We’ve hired a convertible BMW car for this shoot so we can position our Nikon D750 above the windscreen for a clear composition across the bonnet. But it’s possible to capture similar shots from any car by shooting through the windscreen.
The trick with these shots is to get the camera as stable as possible inside the car to take advantage of its suspension. That way the camera will sharply capture the front or inside of the car, but the surroundings will be blurred nicely as we drive past.

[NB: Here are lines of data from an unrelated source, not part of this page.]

Lemma slice_exact (text : str) (p n : nat) :
  (p + n ≤ length text)%nat →
  slice text (Z.of_nat p) (Z.of_nat (p + n)) = take n (drop p text).
Proof.
  intros H. unfold slice, slice_bound.
  destruct (Z.ltb_spec (Z.of_nat p) 0); [lia|].
  destruct (Z.ltb_spec (Z.of_nat (p + n)) 0); [lia|].
  replace (Z.to_nat (Z.min (Z.of_nat p) (Z.of_nat (length text)))) with p by lia.
  replace (Z.to_nat (Z.min (Z.of_nat (p + n)) (Z.of_nat (length text)))) with (p + n)%nat by lia.
  f_equal. lia.
Qed.

Lemma fold_patterns_lookup (l : list str) (m : gmap str str) (k : str) :
  fold_left (λ m term, <[term := term]> m) l m !! k =
  if decide (k ∈ l) then Some k else m !! k.
Proof.
  revert m. induction l as [|t l IH]; intros m; simpl.
  - destruct (decide (k ∈ [])) as [H|H]; [by apply elem_of_nil in H | done].
  - rewrite IH. destruct (decide (k ∈ l)) as [H|H].
    + rewrite decide_True; [done | by apply elem_of_cons; right].
    + destruct (decide (t = k)) as [->|Hne].
      * rewrite lookup_insert_eq. rewrite decide_True; [done | by apply elem_of_cons; left].
      * rewrite lookup_insert_ne by done.
        rewrite decide_False; [done|]. intros Hin. apply elem_of_cons in Hin as [->|?]; done.
Qed.

Lemma init_patterns terms ctx term :
  term ∈ search_terms (init terms ctx) →
  patterns (init terms ctx) !! term = Some term.
Proof.
  intros H. unfold init in *. cbn [patterns search_terms] in *.
  rewrite fold_patterns_lookup. by rewrite decide_True.
Qed.

Lemma find_term_occurrences_init terms ctx text term :
  let self := init terms ctx in
  term ∈ search_terms self →
  find_term_occurrences self text term =
  map (λ m : nat * nat,
         {| occ_term := term; occ_start := fst m; occ_end := snd m;
            occ_context := context_of self text (fst m) (snd m);
            occ_matched_text := slice text (Z.of_nat (fst m)) (Z.of_nat (snd m)) |})
      (finditer term text).
Proof.
  intros self H. subst self. unfold find_term_occurrences.
  by rewrite (init_patterns _ _ _ H).
Qed.

Lemma fold_search_step_skip self text l acc :
  (∀ t, t ∈ l → find_term_occurrences self text t = []) →
  fold_left (search_step self text) l acc = acc.
Proof.
  revert acc. induction l as [|t l IH]; intros acc H; simpl; [done|].
  assert (search_step self text acc t = acc) as ->.
  { unfold search_step. destruct acc as [[? ?] ?].
    rewrite (H t); [done | by apply elem_of_cons; left]. }
  apply IH. intros t' Ht'. apply H. by apply elem_of_cons; right.
Qed.

Lemma split_ws_aux_words s cur :
  forallb (λ c, negb (is_space c)) cur = true →
  Forall is_word (split_ws_aux s cur).
Proof.
  revert cur. induction s as [|c s IH]; intros cur Hcur; simpl.
  - destruct cur as [|x cur]; [constructor|].
    constructor; [|constructor]. split.
    + intros H. apply (f_equal length) in H. rewrite length_rev in H. done.
    + rewrite forallb_forall in *. intros y Hy. apply Hcur. by apply in_rev.
  - destruct (is_space c) eqn:E.
    + destruct cur as [|x cur]; [by apply IH|].
      constructor; [|by apply IH]. split.
      * intros H. apply (f_equal length) in H. rewrite length_rev in H. done.
      * rewrite forallb_forall in *. intros y Hy. apply Hcur. by apply in_rev.
    + apply IH. simpl. by rewrite E.
Qed.

Lemma collapsed_from_word b w rest :
  is_word w → collapsed_from b (w ++ rest) = collapsed_from false rest.
Proof.
  intros [Hne Hw]. revert b. induction w as [|c w IH]; intros b; [done|].
  simpl in Hw. apply andb_true_iff in Hw as [Hc Hw].
  apply negb_true_iff in Hc. simpl. rewrite Hc.
  destruct w as [|c' w]; [done|]. by apply IH.
Qed.

Lemma join_words_collapsed ws :
  Forall is_word ws → ws ≠ [] → collapsed_from true (join (L " ") ws) = true.
Proof.
  induction ws as [|w ws IH]; intros Hall Hne; [done|].
  apply Forall_cons in Hall as [Hw Hall].
  destruct ws as [|w' ws].
  - simpl. rewrite <- (app_nil_r w). by rewrite collapsed_from_word.
  - change (join (L " ") (w :: w' :: ws)) with (w ++ L " " ++ join (L " ") (w' :: ws)).
    rewrite collapsed_from_word by done.
    change (L " " ++ join (L " ") (w' :: ws)) with (" "%char :: join (L " ") (w' :: ws)).
    cbn [collapsed_from]. 
    replace (is_space " ") with true by reflexivity.
    replace (char_eqb " " " ") with true by reflexivity.
    simpl. by apply IH.
Qed.

Lemma collapse_collapsed s : collapsed (join (L " ") (split_ws s)) = true.
Proof.
  unfold collapsed.
  destruct (join (L " ") (split_ws s)) eqn:E; [done|]. rewrite <- E.
  apply join_words_collapsed.
  - by apply split_ws_aux_words.
  - intros H. by rewrite H in E.
Qed.

(** C8.  For a searcher built by [TermSearcher.__init__]: a text in which
    no configured term occurs gives [terms_found = []], [total_matches = 0]
    and no occurrence; a text in which one configured term matches (case
    folded) at exactly three positions, none overlapping the next, and in
    which no other configured term occurs, gives exactly three occurrences,
    each with the context window of half-width [context_length // 2] on
    each side, cut at the bounds of the text and with its whitespace
    collapsed. *)
Theorem search_text_matches (terms : option (list str)) (ctx : option Z)
    (text url : str) :
  let self := init terms ctx in
  let result := search_text self text url in
  (forallb (λ term, negb (occurs term text)) (search_terms self) = true →
   res_terms_found result = [] ∧ res_total_matches result = 0 ∧
   res_occurrences result = [])
  ∧
  (∀ (term : str) (before after : list str) (p1 p2 p3 : nat),
     search_terms self = before ++ term :: after →
     forallb (λ t, negb (occurs t text)) (before ++ after) = true →
     term ≠ [] →
     0 ≤ context_length self →
     match_positions term text = [p1; p2; p3] →
     (p1 + length term ≤ p2)%nat → (p2 + length term ≤ p3)%nat →
     res_terms_found result = [term] ∧ res_total_matches result = 3 ∧
     res_occurrences result =
       [ expected_occurrence self text term p1;
         expected_occurrence self text term p2;
         expected_occurrence self text term p3 ] ∧
     Forall (λ o, collapsed (occ_context o) = true) (res_occurrences result)).
Proof.
  intros self result. split.
  - intros Hno. rewrite forallb_forall in Hno.
    assert (Hskip : ∀ t, t ∈ search_terms self →
                         find_term_occurrences self text t = []).
    { intros t Ht. unfold self. rewrite find_term_occurrences_init by done.
      rewrite finditer_none; [done|].
      apply list_elem_of_In in Ht. apply Hno in Ht. by apply negb_true_iff in Ht. }
    unfold result, search_text.
    rewrite fold_search_step_skip by done. cbn.
    by rewrite elements_empty.
  - intros term before after p1 p2 p3 Hterms Hothers Hne Hctx Hpos H12 H23.
    rewrite forallb_forall in Hothers.
    assert (Hin : term ∈ search_terms self).
    { rewrite Hterms. apply elem_of_app. right. apply elem_of_cons. by left. }
    assert (Hskip : ∀ l acc, (∀ t, t ∈ l → t ∈ before ++ after) →
              fold_left (search_step self text) l acc = acc).
    { intros l acc Hl. apply fold_search_step_skip. intros t Ht.
      assert (t ∈ search_terms self) as Hts.
      { rewrite Hterms. apply Hl in Ht. apply elem_of_app in Ht as [?|?];
          apply elem_of_app; [by left | right; apply elem_of_cons; by right]. }
      unfold self. rewrite find_term_occurrences_init by done.
      rewrite finditer_none; [done|].
      apply Hl, list_elem_of_In, Hothers in Ht. by apply negb_true_iff in Ht. }
    assert (Hfind : find_term_occurrences self text term =
              [ expected_occurrence self text term p1;
                expected_occurrence self text term p2;
                expected_occurrence self text term p3 ]).
    { unfold self. rewrite find_term_occurrences_init by done.
      rewrite (finditer_spaced term text [p1; p2; p3]); try done.
      - assert (Hb : ∀ p, p ∈ [p1; p2; p3] → (p + length term ≤ length text)%nat).
        { intros p Hp. rewrite <- Hpos in Hp. apply match_positions_spec in Hp.
          unfold match_at in Hp. apply andb_true_iff in Hp as [Hle Hm].
          apply Nat.leb_le in Hle. apply match_here_length in Hm.
          rewrite length_drop in Hm. lia. }
        assert (Hh : 0 ≤ context_length (init terms ctx) / 2)
          by (apply Z.div_pos; [done | lia]).
        cbn [map fst snd]. unfold expected_occurrence, context_of.
        rewrite !slice_window by done.
        rewrite !slice_exact
          by (apply Hb; repeat first [apply list_elem_of_here | apply list_elem_of_further]).
        reflexivity.
      - simpl. repeat split; repeat constructor; lia. }
    assert (Hfold : fold_left (search_step self text) (search_terms self) (∅, [], 0) =
              ({[term]}, [ expected_occurrence self text term p1;
                expected_occurrence self text term p2;
                expected_occurrence self text term p3 ], 3)).
    { rewrite Hterms, fold_left_app.
      rewrite (Hskip before) by (intros t Ht; apply elem_of_app; by left).
      cbn [fold_left]. unfold search_step at 2. rewrite Hfind.
      rewrite (Hskip after) by (intros t Ht; apply elem_of_app; by right).
      f_equal. f_equal. apply union_empty_r_L. }
    unfold result, search_text. rewrite Hfold. cbn.
    rewrite elements_singleton. repeat split; try done.
    repeat constructor; apply collapse_collapsed.
Qed.

Lemma search_text_matches_witness :
  res_total_matches
    (search_text (init (Some [L "race equity"]) (Some 10))
       (L "nothing to see here") (L "https://ex.org/a")) = 0 /\
  map occ_context
    (res_occurrences
       (search_text (init (Some [L "discipline"; L "race equity"]) (Some 10))
          (L "Race Equity,  RACE EQUITY;  race equity!")
          (L "https://ex.org/b"))) =
  [ L "Race Equity, RA"; L "ty, RACE EQUITY; ra"; L "TY; race equity!" ].
Proof.
  split.
  - apply (proj1 (search_text_matches (Some [L "race equity"]) (Some 10)
                    (L "nothing to see here") (L "https://ex.org/a"))).
    reflexivity.
  - pose proof (proj2 (search_text_matches
                         (Some [L "discipline"; L "race equity"]) (Some 10)
                         (L "Race Equity,  RACE EQUITY;  race equity!")
                         (L "https://ex.org/b"))
                  (L "race equity") [L "discipline"] [] 0%nat 14%nat 28%nat) as H.
    destruct H as (_ & _ & H & _);
      [reflexivity | | discriminate | discriminate | reflexivity
      | simpl; lia | simpl; lia | rewrite H; reflexivity].
    reflexivity.
Defined.
(** [message.fields] together with the field classes
    [getattr(message.__class__, f_name)], in declaration order, the
    inherited header first. *)
Definition fields (c : cls) : list FieldSpec :=
  match c with
  | RequestHeader => RequestHeader_fields
  | ResponseHeader => ResponseHeader_fields
  | GetRequest => [ Request_header; field "key" bytes_t ]
  | GetResponse =>
      [ Response_header;
        with_condition (status_is Status.OK) (field "value" bytes_t) ]
  | PutRequest =>
      [ Request_header;
        field "key" bytes_t;
        with_default (VPair TimeUnits.DEFAULT TimeUnits.DEFAULT)
          (field "tunits" splitbyte_t);
        with_condition (tunit_is_explicit 0)
          (with_default (VInt 10) (field "lifespan" uvarint_t));
        with_condition (tunit_is_explicit 1)
          (with_default (VInt 10) (field "max_idle" uvarint_t));
        field "value" bytes_t ]
  | PutResponse =>
      [ Response_header;
        with_condition (status_is Status.OK_WITH_VALUE)
          (field "prev_value" bytes_t) ]
  | PingRequest => [ Request_header ]
  | PingResponse => [ Response_header ]
  | ErrorResponse => [ Response_header; field "error_message" string_t ]
  | RemoveRequest => [ Request_header; field "key" bytes_t ]
  | RemoveResponse =>
      [ Response_header;
        with_condition (status_is Status.OK_WITH_VALUE)
          (field "prev_value" bytes_t) ]
  | ContainsKeyRequest => [ Request_header; field "key" bytes_t ]
  | ContainsKeyResponse => [ Response_header ]
  end.

Definition OP_CODE (c : cls) : option Z :=
  match c with
  | RequestHeader | ResponseHeader => None
  | GetRequest => Some 0x03
  | GetResponse => Some 0x04
  | PutRequest => Some 0x01
  | PutResponse => Some 0x02
  | PingRequest => Some 0x17
  | PingResponse => Some 0x18
  | ErrorResponse => Some 0x50
  | RemoveRequest => Some 0x0B
  | RemoveResponse => Some 0x0C
  | ContainsKeyRequest => Some 0x0F
  | ContainsKeyResponse => Some 0x10
  end.

(** [self.header.<name> = v] *)
Definition set_header (self : message) (name : string) (v : value)
  : result message :=
  match getattr self "header" with
  | VMsg h => Ok (setattr self "header" (VMsg (setattr h name v)))
  | _ => Raise AttributeError
  end.

(** Instantiating a class with keyword arguments: [Message.__init__], then for a request or a response
    [self.header.op = self.OP_CODE]. *)
Definition construct (c : cls) (kwargs : list (string * value))
  : result message :=
  let self := Message_init c (fields c) kwargs in
  match OP_CODE c with
  | Some op => set_header self "op" (VInt op)
  | None => Ok self
  end.

(** [Response.__subclasses__()], in definition order. *)
Definition Response_subclasses : list cls :=
  [ GetResponse; PutResponse; PingResponse; ErrorResponse; RemoveResponse;
    ContainsKeyResponse ].

(** ** The codec engine: Protocol._encode and Protocol._decode *)

(** [hasattr(f_cls, 'condition') and not f_cls.condition(message)] *)
Definition skipped (f_cls : FieldSpec) (message : message) : result bool :=
  match f_condition f_cls with
  | Some condition => let* b := condition message in Ok (negb b)
  | None => Ok false
  end.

Video tutorial: Learn how to shoot motion blur photographs on the move
Step by step: Motion blur in your motor
1: The gear
We’re using a Nikon D750 with a wide-angle 24mm f/2.8 lens, as we want the full-frame sensor to capture as wide a view as possible from the passenger seat of the car. We’re also using a Manfrotto monopod held firmly against the windscreen, with the leg positioned carefully.
2: The road
A quiet and smooth country road is best for these shots, as you’ll need to drive up and down a few times to nail the technique. We found roads without potholes flanked with high hedges on either side worked best. It also helped to wait until passing cars were no longer visible.
3: Focusing and placement
With the camera in position we pre-focused on the bonnet of the car by disabling autofocus and manually adjusting the focus. We shot in Shutter Priority mode to control the shutter speed, so our DSLR set a matching aperture for a good exposure.
4: Too fast!
Getting the car frozen but the scenery blurred meant balancing the driving speed with the shutter speed. We tried driving at 30mph and using a fast shutter speed of 1/100 sec, but it froze everything and made it look static. To add blur, we needed a slower shutter speed.
5: Too slow!
We next tried driving the car at 20mph and slowing the shutter speed to 1/2 sec, but this resulted in the car bonnet blurring as well as the scenery. We needed to speed up the shutter somewhat, but also to drive faster to keep the scenery outside the car blurred.
6: Just right
We found the optimum combination was a car speed of around 30mph with a shutter speed of 1/10 sec. Bear in mind that your settings will depend on your lighting conditions, the smoothness of the road, and the state of your own car’s suspension.